〔大牟田市は魅力的な自治体〕
世界遺産と漫画家と
あなたは『大牟田市』をご存知でしょうか。
福岡県最南端、熊本県との境にある元炭鉱の市で、2015年に三池炭鉱関連の施設などが世界遺産に登録されたことで有名になりました。
私の好きな絵本作家の内田麟太郎さん(『ともだちや』などの作者)の出身地でもあります。
また、漫画家を多く輩出していて、私が子供時代に読んでいた『ポーの一族』の萩尾望都さん、『マカロニほうれん荘』の鴨川つばめさん、『エコエコアザラク』の古賀新一さんも大牟田市のご出身です。
Wikipediaに掲載されているだけでも、12人の漫画家さんを輩出しているということです。
持続可能な社会づくりのために
さて、この大牟田市、ESD(持続可能な社会づくりの 担い手を育む教育)界では有名な市で、小学校・中学校・特別支援校がユネスコスクールに加盟しています。

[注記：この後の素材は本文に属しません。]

Definition information_schema_functions_1 : Category :=
  [
  ("ALERT_HISTORY", with_docs (new_info "ALERT_HISTORY"
    "This INFORMATION_SCHEMA table function can be used to query the history of alerts within a specified date range.")
    "https://docs.snowflake.com/en/sql-reference/functions/alert_history");
  ("AUTOMATIC_CLUSTERING_HISTORY", with_docs (new_info "AUTOMATIC_CLUSTERING_HISTORY"
    "This table function is used for querying the Automatic Clustering history for given tables within a specified date range.")
    "https://docs.snowflake.com/en/sql-reference/functions/automatic_clustering_history");
  ("AUTO_REFRESH_REGISTRATION_HISTORY", with_docs (new_info "AUTO_REFRESH_REGISTRATION_HISTORY"
    "This table function can be used to query the history of data files registered in the metadata of specified objects and the credits billed for these operations.")
    "https://docs.snowflake.com/en/sql-reference/functions/auto_refresh_registration_history");
  ("AVAILABLE_LISTING_REFRESH_HISTORY", with_docs (new_info "AVAILABLE_LISTING_REFRESH_HISTORY"
    "Returns the past 14 days of refresh history for an available listing or a database mounted from a listing using cross-cloud auto-fulfillment.")
    "https://docs.snowflake.com/en/sql-reference/functions/available_listing_refresh_history");
  ("COMPLETE_TASK_GRAPHS", with_docs (new_info "COMPLETE_TASK_GRAPHS"
    "Returns the status of a completed graph run.")
    "https://docs.snowflake.com/en/sql-reference/functions/complete_task_graphs");
  ("COPY_HISTORY", with_docs (new_info "COPY_HISTORY"
    "This table function can be used to query Snowflake data loading history along various dimensions within the last 14 days.")
    "https://docs.snowflake.com/en/sql-reference/functions/copy_history");
  ("CURRENT_TASK_GRAPHS", with_docs (new_info "CURRENT_TASK_GRAPHS"
    "Returns the status of a graph run that is currently scheduled or is executing.")
    "https://docs.snowflake.com/en/sql-reference/functions/current_task_graphs");
  ("DATABASE_REFRESH_HISTORY", with_docs (new_info "DATABASE_REFRESH_HISTORY"
    "Returns the refresh history for a secondary database.")
    "https://docs.snowflake.com/en/sql-reference/functions/database_refresh_history");
  ("DATABASE_REFRESH_PROGRESS", with_docs (new_info "DATABASE_REFRESH_PROGRESS"
    "The DATABASE_REFRESH_PROGRESS family of functions can be used to query the status of a database refresh along various dimensions.")
    "https://docs.snowflake.com/en/sql-reference/functions/database_refresh_progress");
  ("DATABASE_REFRESH_PROGRESS_BY_JOB", with_docs (new_info "DATABASE_REFRESH_PROGRESS_BY_JOB"
    "The DATABASE_REFRESH_PROGRESS family of functions can be used to query the status of a database refresh along various dimensions.")
    "https://docs.snowflake.com/en/sql-reference/functions/database_refresh_progress");
  ("DATABASE_REPLICATION_USAGE_HISTORY", with_docs (new_info "DATABASE_REPLICATION_USAGE_HISTORY"
    "This table function can be used to query the replication history for a specified database within a specified date range.")
    "https://docs.snowflake.com/en/sql-reference/functions/database_replication_usage_history");
  ("DATABASE_STORAGE_USAGE_HISTORY", with_docs (new_info "DATABASE_STORAGE_USAGE_HISTORY"
    "This table function can be used to query the average daily storage usage, in bytes, for a single database (or all the databases in your account) within a specified date range.")
    "https://docs.snowflake.com/en/sql-reference/functions/database_storage_usage_history");
  ("DATA_METRIC_FUNCTION_REFERENCES", with_docs (new_info "DATA_METRIC_FUNCTION_REFERENCES"
    "Returns a row for each object that has the specified data metric function assigned to the object or returns a row for each data metric function assigned to the specified object.")
    "https://docs.snowflake.com/en/sql-reference/functions/data_metric_function_references");
  ("DATA_TRANSFER_HISTORY", with_docs (new_info "DATA_TRANSFER_HISTORY"
    "This table function can be used to query the history of data transferred from Snowflake tables into a different cloud storage provider’s network (i.e. from Snowflake on AWS, Google Cloud Platform, or Microsoft Azure into the other cloud provider’s network) and/or geographical region within a specified date range.")
    "https://docs.snowflake.com/en/sql-reference/functions/data_transfer_history");
  ("DYNAMIC_TABLES", with_docs (new_info "DYNAMIC_TABLES"
    "This table function returns metadata about dynamic tables, including aggregate lag metrics and the status of the most recent refreshes, within 7 days of the current time.")
    "https://docs.snowflake.com/en/sql-reference/functions/dynamic_tables");
  ("DYNAMIC_TABLE_GRAPH_HISTORY", with_docs (new_info "DYNAMIC_TABLE_GRAPH_HISTORY"
    "This table function returns information on all dynamic tables in the current account.")
    "https://docs.snowflake.com/en/sql-reference/functions/dynamic_table_graph_history");
  ("DYNAMIC_TABLE_REFRESH_HISTORY", with_docs (new_info "DYNAMIC_TABLE_REFRESH_HISTORY"
    "This table function returns information about each refresh (completed and running) of dynamic tables.")
    "https://docs.snowflake.com/en/sql-reference/functions/dynamic_table_refresh_history");
  ("EXTERNAL_FUNCTIONS_HISTORY", with_docs (new_info "EXTERNAL_FUNCTIONS_HISTORY"
    "This table function retrieves the history of external functions called by Snowflake for your entire Snowflake account.")
    "https://docs.snowflake.com/en/sql-reference/functions/external_functions_history");
  ("EXTERNAL_TABLE_FILES", with_docs (new_info "EXTERNAL_TABLE_FILES"
    "This table function can be used to query information about the staged data files included in the metadata for a specified external table.")
    "https://docs.snowflake.com/en/sql-reference/functions/external_table_files");
  ("EXTERNAL_TABLE_FILE_REGISTRATION_HISTORY", with_docs (new_info "EXTERNAL_TABLE_FILE_REGISTRATION_HISTORY"
    "This table function can be used to query information about the metadata history for an external table.")
    "https://docs.snowflake.com/en/sql-reference/functions/external_table_registration_history");
  ("LISTING_REFRESH_HISTORY", with_docs (new_info "LISTING_REFRESH_HISTORY"
    "Returns the past 14 days of refresh history for a cross-cloud auto-fulfillment listing.")
    "https://docs.snowflake.com/en/sql-reference/functions/listing_refresh_history");
  ("LOGIN_HISTORY", with_docs (new_info "LOGIN_HISTORY"
    "The LOGIN_HISTORY family of table functions can be used to query login attempts by Snowflake users along various dimensions.")
    "https://docs.snowflake.com/en/sql-reference/functions/login_history");
  ("LOGIN_HISTORY_BY_USER", with_docs (new_info "LOGIN_HISTORY_BY_USER"
    "The LOGIN_HISTORY family of table functions can be used to query login attempts by Snowflake users along various dimensions.")
    "https://docs.snowflake.com/en/sql-reference/functions/login_history")].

ESD(持続可能な社会づくりの 担い手を育む教育)は2002年に日本政府とNGOが提唱し、同年、国連で採択されました。
その趣旨は、
- 一人ひとりが持続可能な社会の構築に必要な考え方を学ぶ
- 地球規模の課題を自分のこととして捉える
- 課題解決に向けて自分から行動を起こす“ちから”を身に付ける
というもので、SDGs(持続可能な開発目標)の4番目、『教育』にあたる部分です。
採択後はUNESCO(国際連合教育科学文化機関)が主導機関となって、世界中で取り組まれています。
そのUNESCOが認定する学校がユネスコスクールです。
絵に描いた餅にならぬよう
大牟田市では教育委員会と大学が中心になり、企業等の協力を得ながら、国内外の学校と交流を図っています。
活動の様子を伝える『ユネスコスクール便り』はネットにあがっている分だけでも81号になり、昨年は実践交流会に全国各地から 300 名を超える方が集まって学んだそうです。
実は2005年から2014年までの10年は「国連ESDの10年」でした。
けれども恥ずかしいことに、私は現役教員の時代には『ESD』を知りませんでしたし、そういう研修を受けたことがありませんでした。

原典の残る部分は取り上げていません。